The report, presented by Ryan Ascheim of the Greater Fargo‑Moorhead EDC, covered pilots issued from 2016 through 2024 and used an automated CRM to collect data from recipients. “We’re tracking, currently 23 active pilots,” Ascheim said, adding that the team received data from 20 of those 23 recipients. The responses the EDC received report a total of 3,154 jobs created or retained when counting each pilot entry as reported; after deduplication to avoid double‑counting companies with multiple pilots the normalized total of added or retained full‑time equivalents is 1,925.

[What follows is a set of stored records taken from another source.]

Lemma ingest_builds_index_from_documents_witness :
  ingest_documents io_ok before
  = (Ok tt,
     mkWorld (mkManager (Some (index_of (process_documents io_ok))))
       (Some (Some (index_of (process_documents io_ok))))).
Proof.
  apply (ingest_builds_index_from_documents io_ok before
           (index_of (process_documents io_ok)));
    solve [reflexivity | discriminate].
Defined.

(** X20: the old index is removed before the new one is built. When there
    are PDFs, the directory was cleaned, and building the index from the
    chunks raises, ingestion raises that error and leaves the vector store
    directory empty: the index that was there before is gone. *)
Theorem failed_ingest_loses_old_index io w e :
  docs_dir_exists io = true ->
  glob_pdf io <> [] ->
  rmtree io = Ok tt ->
  mkdir io = Ok tt ->
  make_manager io = Ok tt ->
  from_documents io (process_documents io) = Raise e ->
  ingest_documents io w = (Raise e, mkWorld (mkManager None) (Some None)).
Proof.
  intros Hdocs Hpdf Hrm Hmk Hmgr Hbuild.
  unfold ingest_documents, wtry. rewrite Hdocs. simpl.
  destruct (glob_pdf io) as [|f files] eqn:Hglob; [done|].
  unfold wbind at 1. rewrite (clean_vector_store_ok io w Hrm Hmk).
  unfold wbind, wlift, set_manager. rewrite Hmgr. cbn [store_dir].
  by rewrite (create_vector_store_build_fails io _ e _ Hbuild).
Qed.

Lemma failed_ingest_loses_old_index_witness :
  ingest_documents io_no_embeddings before
  = (Raise no_embeddings, mkWorld (mkManager None) (Some None)).
Proof.
  apply (failed_ingest_loses_old_index io_no_embeddings before no_embeddings);
    solve [reflexivity | discriminate].
Defined.

(** ** The command line *)

Section Session.

Context (env : Collaborators) (sh : Shell).

Lemma guard_passes :
  vector_store_dir_exists sh = true ->
  vector_store_dir_listing sh <> [] ->
  negb (vector_store_dir_exists sh)
  || bool_decide (vector_store_dir_listing sh = []) = false.
Proof. intros -> Hl. simpl. by apply bool_decide_eq_false. Qed.

(** Drawing the graph may fail: the agent is built all the same. *)
Lemma agent_built :
  make_clients sh = Ok tt -> RAGAgent_init sh = Ok (mkManager None).
Proof.
  intros H. unfold RAGAgent_init. rewrite H. simpl.
  by destruct (save_graph_png sh) as [[]|].
Qed.


Lemma question_loop_without_exit lines agent out :
  Forall (fun l => ~ says_exit sh l) lines ->
  exists e t',
    question_loop env sh lines agent out = (Raise e, t') /\
    (e = EOFError \/
     exists line agent0 agent1,
       line ∈ lines /\
       process_question env (str_strip sh line) agent0 = (Raise e, agent1)).
Proof.
  intros Hno. revert agent out.
  induction Hno as [|l lines Hl _ IH]; intros agent out.
  - eexists _, _. split; [reflexivity|by left].
  - cbn [question_loop]. rewrite decide_False by exact Hl.
    destruct (process_question env (str_strip sh l) agent)
      as [[response|e] agent'] eqn:Hpq.
    + destruct (IH agent' (print response
                             (print response_header (out ++ [prompt]))))
        as (e & t' & Hloop & Hwhy).
      exists e, t'. split; [exact Hloop|].
      destruct Hwhy as [->|(line & a0 & a1 & Hin & Hq)]; [by left|].
      right. exists line, a0, a1. split; [by right|done].
    + eexists _, _. split; [reflexivity|]. right.
      exists l, agent, agent'. split; [left|done].
Qed.

Lemma process_question_index_absent q mgr :
  vector_store mgr = None -> index_path_exists env = false ->
  process_question env q mgr = (Raise IndexNotInitialized, mgr).
Proof.
  intros Hnone Hpath.
  destruct (analyze_query_total env (initial_state q)) as [v Hv].
  eapply process_question_search_raises; [exact Hv|].
  by apply search_absent.
Qed.

End Session.

Import MainScenarios.

(** X21: when the vector store directory is missing or empty, [main]
    returns without building an agent: nothing is read, nothing is
    written, no question is processed, and no error is raised. *)
Theorem main_refuses_without_store env sh question t :
  vector_store_dir_exists sh = false \/ vector_store_dir_listing sh = [] ->
  main env sh question t = (Ok tt, t).
Proof.
  intros Hguard. unfold main.
  destruct Hguard as [-> | ->]; [done|].
  by rewrite orb_true_r.
Qed.

Lemma main_refuses_without_store_witness :
  main env_ok shell_empty_dir (Some raw_question) session = (Ok tt, session).
Proof.
  apply (main_refuses_without_store env_ok shell_empty_dir
           (Some raw_question) session).
  right. reflexivity.
Defined.



(** X23: the interactive loop only ends normally on an exit line. When no
    line of the input says exit, [main] raises: EOFError once the input is
    used up, or before that the error of a question that
    [process_question] could not answer. *)
Theorem session_without_exit_raises env sh question t :
  vector_store_dir_exists sh = true ->
  vector_store_dir_listing sh <> [] ->
  make_clients sh = Ok tt ->
  given question = None ->
  Forall (fun l => ~ says_exit sh l) (stdin t) ->
  exists e t',
    main env sh question t = (Raise e, t') /\
    (e = EOFError \/
     exists line agent0 agent1,
       line ∈ stdin t /\
       process_question env (str_strip sh line) agent0 = (Raise e, agent1)).
Proof.
  intros Hdir Hlist Hclients Hgiven Hno. unfold main.
  rewrite (guard_passes sh Hdir Hlist), (agent_built sh Hclients), Hgiven.
  by apply question_loop_without_exit.
Qed.

Lemma session_without_exit_raises_witness :
  exists e t',
    main env_ok shell_ok None endless = (Raise e, t') /\
    (e = EOFError \/
     exists line agent0 agent1,
       line ∈ stdin endless /\
       process_question env_ok (str_strip shell_ok line) agent0
       = (Raise e, agent1)).
Proof.
  apply (session_without_exit_raises env_ok shell_ok None endless);
    try solve [reflexivity | discriminate].
  repeat constructor; discriminate.
Defined.

(** X24: the directory check of [main] does not tell whether an index was
    saved. With a non-empty vector store directory that holds no index, a
    question given on the command line ends in the "Vector store not
    found" error of the retrieval stage, and nothing is printed. *)
Theorem main_raises_without_index env sh q t :
  vector_store_dir_exists sh = true ->
  vector_store_dir_listing sh <> [] ->
  make_clients sh = Ok tt ->
  q <> "" ->
  index_path_exists env = false ->
  main env sh (Some q) t = (Raise IndexNotInitialized, t).
Proof.
  intros Hdir Hlist Hclients Hq Hpath. unfold main.
  rewrite (guard_passes sh Hdir Hlist), (agent_built sh Hclients).
  assert (Hgiven : given (Some q) = Some q) by (by destruct q).
  rewrite Hgiven.
  by rewrite (process_question_index_absent env q (mkManager None)).
Qed.

Lemma main_raises_without_index_witness :
  main env_absent shell_stray_file (Some raw_question) session
  = (Raise IndexNotInitialized, session).
Proof.
  apply (main_raises_without_index env_absent shell_stray_file raw_question
           session); solve [reflexivity | discriminate].
Defined.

The committee was shown wage and payroll figures tied to those responses. The average annual wage committed in the incentive applications was roughly $57,000; the reported current average wage across respondents was $77,328, about $20,200 higher than the commitments, the report states. The presentation also included an aggregate payroll estimate: using the raw (non‑deduplicated) submissions the reported payroll was about $240.6 million compared with $157.2 million in payroll implied by commitments; after deduplication the payroll estimate was $145.2 million, which still exceeded the deduplicated commitment total by about $21.9 million.
Jim Gilmore, who moderated the item for the committee, noted the report includes a spreadsheet breakout of individual pilots so members can dig into company‑level performance. Committee members pressed the presenters to clarify the difference between the “aggregate” numbers (which count each pilot submission) and the deduplicated figures (which count each company once). Ascheim explained the duplication arises when a company holds multiple incentive agreements and counts the same employees across those separate filings. One committee member asked whether the deduplicated figure meant the program had not met its stated target of 2,215 added jobs; Ascheim said the deduplicated 1,925 figure is the best current apples‑to‑apples measure of added or retained FTEs.
Committee discussion also highlighted non‑payroll economic effects the city staff provided for the report: the assessed value of the tracked properties increased from about $68.9 million pre‑incentive to about $282 million at present, a rise the presenter summarized as roughly a 309 percent increase. The presentation noted additional revenue effects, such as building‑permit fees and potential downstream spending by newly employed workers, but committee members did not attempt to quantify those impacts at the meeting.
No formal action was required on the tracking report. Committee members asked staff and the EDC to continue refining the dataset, to return a deduplicated comparison of commitments versus results, and to present the report to the city commission so the larger elected body can review the information.
The committee’s follow‑up requests included clearer deduplication in the commitments column, outreach to the three pilot recipients that did not respond, and continued annual data collection so future reports can show trends over time.